Genomic Surveillance and Epidemiological Modeling of Antimicrobial Resistance (AMR) in Urban Hospital EffluentsA Methodological Framework Integrating Metagenomic Surveillance with Dynamic Transmission Modeling of the Hospital–Effluent–Community Continuum
Keywords:
Antimicrobial Resistance; Hospital Wastewater; Metagenomics; Wastewater-Based Epidemiology; Resistome; Compartmental Modeling; One Health; Environmental SurveillanceAbstract
Antimicrobial resistance (AMR) is among the most pressing threats to global public health, and urban hospitals are increasingly recognized as concentrated point sources of resistant organisms and resistance genes discharged into municipal sewer systems. This paper presents an integrated framework that combines genomic (metagenomic) surveillance of hospital effluent with dynamic epidemiological modeling to characterize the emergence, persistence, and downstream dissemination of AMR determinants from urban healthcare facilities.
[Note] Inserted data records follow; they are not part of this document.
Lemma selected_ext (ids1 ids2 : list string) (l : list Item) :
  (forall it, it ∈ l -> id it ∈ ids1 <-> id it ∈ ids2) ->
  selected ids1 l = selected ids2 l.
Proof.
  unfold selected. induction l as [|x l IH]; intros H; [reflexivity|].
  rewrite !filter_cons.
  assert (Hx : id x ∈ ids1 <-> id x ∈ ids2) by (apply H; left).
  rewrite IH by (intros it Hit; apply H; right; assumption).
  destruct (decide (id x ∈ ids1)), (decide (id x ∈ ids2)); tauto.
Qed.



Lemma Set_add_all_NoDup (acc l : list string) :
  NoDup (acc ++ l) -> Set_add_all acc l = acc ++ l.
Proof.
  revert acc. induction l as [|x l IH]; intros acc Hnd; simpl.
  - rewrite app_nil_r. reflexivity.
  - apply NoDup_app in Hnd as Hnd'. destruct Hnd' as (_ & Hdisj & _).
    rewrite bool_decide_eq_false_2.
    + rewrite IH; rewrite <- app_assoc; [reflexivity | exact Hnd].
    + intros Hx. apply (Hdisj x Hx). left.
Qed.

Lemma new_Set_NoDup (l : list string) : NoDup l -> new_Set l = l.
Proof. intros H. unfold new_Set. rewrite Set_add_all_NoDup; [reflexivity | exact H]. Qed.


(** ** The shape of the walk, on any table *)

Section WalkShape.

Variable items : list Item.
Variable dp : dptable.
Variable capacity : Z.

Let n := length items.






End WalkShape.

(** ** The solver under the preconditions *)





(** ** The claims *)













(** ** Capacity zero *)






(** ** The test scenario *)

(** C8. For the items A(1,1), B(2,6), C(5,18), D(6,22) and capacity 7,
    [solveKnapsack] returns [bestValue] 24, and the values of the items found
    by the ids in [chosenIds] sum to 24 (tests T1 and T4). *)
Theorem solveKnapsack_test_scenario :
  exists sol,
    solveKnapsack items1 7 = Ok sol /\
    bestValue sol = JNum 24 /\
    sumChosen items1 (chosenIds sol) = Ok 24 /\
    total_value (selected (chosenIds sol) items1) = 24.
Proof. eexists. vm_compute. repeat split. Qed.

(** Tests T2 and T3: capacity zero, and an item heavier than the capacity. *)
Example solveKnapsack_test_T2 :
  exists sol, solveKnapsack items1 0 = Ok sol /\ bestValue sol = JNum 0.
Proof. eexists. vm_compute. split; reflexivity. Qed.
(** * Room chat server: message store and Socket.IO handlers

    A shallow embedding of [message_server.py] (class [MessageServer]) and of
    the [message] and [join] handlers of [socketio_server.py], with the
    properties of the room history that the design document states.

    Python objects are embedded as a universe of JSON-shaped values, the
    methods as computations in a state-and-exception monad whose state
    survives a raised exception, as the attributes of a Python object do. *)

From Stdlib Require Import ZArith String Floats.SpecFloat.
From stdpp Require Import gmap strings list fin_maps.

Set Warnings "-register-all".

(** ** Python values

    What [json.load] and the Socket.IO transport can hand to the program:
    [None], booleans, integers, floats, strings, lists and dictionaries with
    string keys.  Equality of dictionaries ignores insertion order, as
    Python's does. *)

Inductive value : Type :=
  | VNone
  | VBool (b : bool)
  | VInt (z : Z)
  | VFloat (f : spec_float)
  | VStr (s : string)
  | VList (l : list value)
  | VDict (d : gmap string value).

(** Truth value of an object, as tested by [if x] and [not x]. *)
Definition truthy (v : value) : bool :=
  match v with
  | VNone => false
  | VBool b => b
  | VInt z => negb (z =? 0)%Z
  | VFloat (S754_zero _) => false
  | VFloat _ => true
  | VStr s => negb (String.eqb s "")
  | VList l => negb (Nat.eqb (length l) 0)
  | VDict d => negb (Nat.eqb (size d) 0)
  end.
We synthesize current evidence on the resistome of hospital wastewater, describe a reproducible sampling and shotgun-metagenomic sequencing workflow spanning ward-level drains, wastewater treatment plant (WWTP) influent and effluent, and downstream receiving water, and couple this with a compartmental transmission model linking in-hospital colonization dynamics to an environmental reservoir compartment representing the effluent system. Using illustrative simulation informed by patterns reported in the literature, we show that the resistant-organism load discharged into effluent responds non-linearly to both clinical antimicrobial stewardship and effluent treatment intensification, and that combined interventions produce substantially larger reductions in downstream environmental resistance load than either intervention alone. We further present a simulated but literature-consistent resistome profile showing that beta-lactamase and aminoglycoside resistance genes dominate hospital-associated effluent and are only partially attenuated by conventional wastewater treatment. We discuss the implications of these findings for One Health AMR surveillance architecture, the technical and governance barriers to operationalizing genomic wastewater-based epidemiology (WBE) at the hospital scale, and priority directions for coupling sequencing data streams with mechanistic and statistical models to generate actionable, near-real-time risk indicators. The framework is intended as a template that can be parameterized with site-specific sequencing and clinical data to support hospital infection control, environmental regulation, and regional AMR early-warning systems.